- **ASSIGNMENT**
Reproduce verbatim the lines of the material below, starting at the line with "translation_key : TranslationKey;" and ending at the line with "Record TranslationSource := mkSource", both inclusive; skip the rest.

*** Opening SUPPLIED RECORDS ***

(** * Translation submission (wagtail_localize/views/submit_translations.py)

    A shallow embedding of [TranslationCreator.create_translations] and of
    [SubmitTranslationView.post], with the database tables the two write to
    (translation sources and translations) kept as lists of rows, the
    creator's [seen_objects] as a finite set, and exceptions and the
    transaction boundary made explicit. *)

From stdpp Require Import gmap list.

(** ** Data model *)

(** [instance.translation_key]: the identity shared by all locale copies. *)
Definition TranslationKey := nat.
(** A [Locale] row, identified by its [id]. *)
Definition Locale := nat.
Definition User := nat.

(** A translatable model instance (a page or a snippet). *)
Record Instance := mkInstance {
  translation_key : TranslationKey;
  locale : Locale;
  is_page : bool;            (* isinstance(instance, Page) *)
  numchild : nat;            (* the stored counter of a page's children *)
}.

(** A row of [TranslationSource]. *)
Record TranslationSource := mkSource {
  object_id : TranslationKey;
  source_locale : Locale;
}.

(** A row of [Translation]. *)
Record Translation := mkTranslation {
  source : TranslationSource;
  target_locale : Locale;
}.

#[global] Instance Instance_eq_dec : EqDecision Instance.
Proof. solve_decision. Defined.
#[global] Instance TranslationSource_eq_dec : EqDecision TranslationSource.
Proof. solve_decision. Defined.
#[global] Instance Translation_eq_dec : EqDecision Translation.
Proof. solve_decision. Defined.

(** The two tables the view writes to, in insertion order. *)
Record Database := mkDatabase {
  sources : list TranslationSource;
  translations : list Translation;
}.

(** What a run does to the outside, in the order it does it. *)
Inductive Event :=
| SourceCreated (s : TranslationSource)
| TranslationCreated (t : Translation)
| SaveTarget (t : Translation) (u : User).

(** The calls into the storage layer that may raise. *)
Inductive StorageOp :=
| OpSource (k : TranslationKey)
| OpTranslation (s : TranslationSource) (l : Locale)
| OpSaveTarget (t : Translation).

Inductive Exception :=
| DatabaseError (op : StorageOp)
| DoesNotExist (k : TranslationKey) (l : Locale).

*** Closing SUPPLIED RECORDS ***

- **ANSWER AREA**
  translation_key : TranslationKey;
  locale : Locale;
  is_page : bool;            (* isinstance(instance, Page) *)
  numchild : nat;            (* the stored counter of a page's children *)
}.

(** A row of [TranslationSource]. *)
Record TranslationSource := mkSource {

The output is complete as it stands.